Provided information START

Lemma version_line_terminated (indent v : text) :
  ~ In LF indent -> ~ In LF v -> terminated (version_line indent v).
Proof.
  intros Hi Hv. exists (indent ++ u "version: " ++ v). split.
  - unfold version_line. now rewrite <- !app_assoc.
  - intros H. apply in_app_or in H. destruct H as [H|H]; [contradiction|].
    apply in_app_or in H. destruct H as [H|H]; [|contradiction].
    cbn in H. repeat (destruct H as [H|H]; [discriminate|]). destruct H.
Qed.

Lemma version_line_no_cr (indent v : text) :
  ~ In CR indent -> ~ In CR v -> ~ In CR (version_line indent v).
Proof.
  intros Hi Hv H. unfold version_line in H.
  apply in_app_or in H. destruct H as [H|H]; [contradiction|].
  apply in_app_or in H. destruct H as [H|H].
  - cbn in H. repeat (destruct H as [H|H]; [discriminate|]). destruct H.
  - apply in_app_or in H. destruct H as [H|[H|[]]]; [contradiction|discriminate].
Qed.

Provided information END

Count how many lines in the listing contain the string "repeat". Only that number should be given.

2